[Requirement] If a line in the data holds the string "agreedFieldSelector", list it.

[[ Records supplied, beginning ]]

(** What a pass wants, stated of targets: the interests are the targets that
    resolve, are allowed and compile, each with the informer of its scope. *)
Record translated (resolve : resolution) (snapshot : gmap TargetKey TargetState)
    (desired : gmap interestID scopeInterest) (wanted : gmap informerKey GroupVersionKind) : Prop := {
  tr_wf : wf_desired desired;
  tr_sound : forall id j, desired !! id = Some j ->
    exists key st i sel, snapshot !! key = Some st /\ candidate resolve (key, st) = Some i /\
      j = stamp (mkInformerKey (iscope i) sel) i /\ (sel = "" \/ sel = si_fieldSelector i);
  tr_complete : forall key st i, snapshot !! key = Some st -> candidate resolve (key, st) = Some i ->
    exists sel, desired !! interest_id i = Some (stamp (mkInformerKey (iscope i) sel) i);
  tr_shared : forall id1 id2 j1 j2, desired !! id1 = Some j1 -> desired !! id2 = Some j2 ->
    iscope j1 = iscope j2 -> si_informer j1 = si_informer j2;
  tr_wanted : forall k, is_Some (wanted !! k) <-> exists id j, desired !! id = Some j /\ si_informer j = k;
}.

Lemma translate_spec resolve snapshot :
  keyed snapshot -> resolves_distinctly resolve ->
  translated resolve snapshot (translate resolve snapshot).1 (translate resolve snapshot).2.
Proof.
  intros Hk Hd. destruct (translate_entries resolve snapshot Hk) as (entries & kinds & -> & Hg). simpl.
  split; simpl.
  - intros id j Hj. apply (translate_desired _ _ _ _ _ _ Hk Hd Hg) in Hj as (Hid & i & l & Hl & Hi & ->).
    split; [done|]. destruct (gathered_scope _ _ _ _ _ _ _ Hg Hl Hi) as [_ (key & st & Hs & Hc)].
    destruct (candidate_fields _ _ _ _ Hc (Hk _ _ Hs)) as (g & b & _ & Es & Ev & _ & Esc & _).
    unfold wf_interest. simpl. by rewrite Es, Ev, Esc.
  - intros id j Hj. apply (translate_desired _ _ _ _ _ _ Hk Hd Hg) in Hj as (Hid & i & l & Hl & Hi & ->).
    destruct (gathered_scope _ _ _ _ _ _ _ Hg Hl Hi) as [_ (key & st & Hs & Hc)].
    exists key, st, i, (agreedFieldSelector l). split_and!; [done..|]. by apply agreed_selector.
  - intros key st i Hs Hc. destruct Hg as [Hgi Hgk] eqn:Eg.
    assert (i ∈ default [] (entries !! iscope i)) as Hin.
    { apply Hgi. exists (key, st). split_and!; [by apply elem_of_map_to_list|done|done]. }
    destruct (entries !! iscope i) as [l|] eqn:El; [|by apply elem_of_nil in Hin].
    exists (agreedFieldSelector l). apply (translate_desired _ _ _ _ _ _ Hk Hd Hg). split; [done|].
    exists i, l. done.
  - intros id1 id2 j1 j2 Ha1 Ha2.
    apply (translate_desired _ _ _ _ _ _ Hk Hd Hg) in Ha1 as (_ & i1 & l1 & L1 & _ & ->).
    apply (translate_desired _ _ _ _ _ _ Hk Hd Hg) in Ha2 as (_ & i2 & l2 & L2 & _ & ->).
    intros E. change (iscope i1 = iscope i2) in E. simpl. rewrite E in *. congruence.
  - intros k. split.
    + intros [g Hw]. apply lookup_foldl_insert in Hw as ([s l] & Hs & <- & _).
      * apply elem_of_map_to_list in Hs. destruct Hg as [Hgi Hgk] eqn:Eg.
        destruct (Hgk s l Hs) as (i & Hi & _).
        destruct (gathered_scope _ _ _ _ _ _ _ Hg Hs Hi) as [<- _].
        exists (interest_id i), (stamp (informer_of (iscope i, l)) i). split; [|done].
        apply (translate_desired _ _ _ _ _ _ Hk Hd Hg). split; [done|]. exists i, l. done.
      * intros [s1 l1] [s2 l2] _ _ E. unfold informer_of in E. simpl in *. injection E as -> _. done.
    + intros (id & j & Hj & <-).
      apply (translate_desired _ _ _ _ _ _ Hk Hd Hg) in Hj as (_ & i & l & Hl & _ & ->).
      eexists. apply lookup_foldl_insert.
      * intros [s1 l1] [s2 l2] _ _ E. unfold informer_of in E. simpl in *. injection E as -> _. done.
      * exists (iscope i, l). split; [by apply elem_of_map_to_list|done].
Qed.
End translate.

(** ** The pool *)

Section retain.
Context `{Schema}.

[[ Records supplied, end ]]

[The completed task]
    exists key, st, i, (agreedFieldSelector l). split_and!; [done..|]. by apply agreed_selector.
    exists (agreedFieldSelector l). apply (translate_desired _ _ _ _ _ _ Hk Hd Hg). split; [done|].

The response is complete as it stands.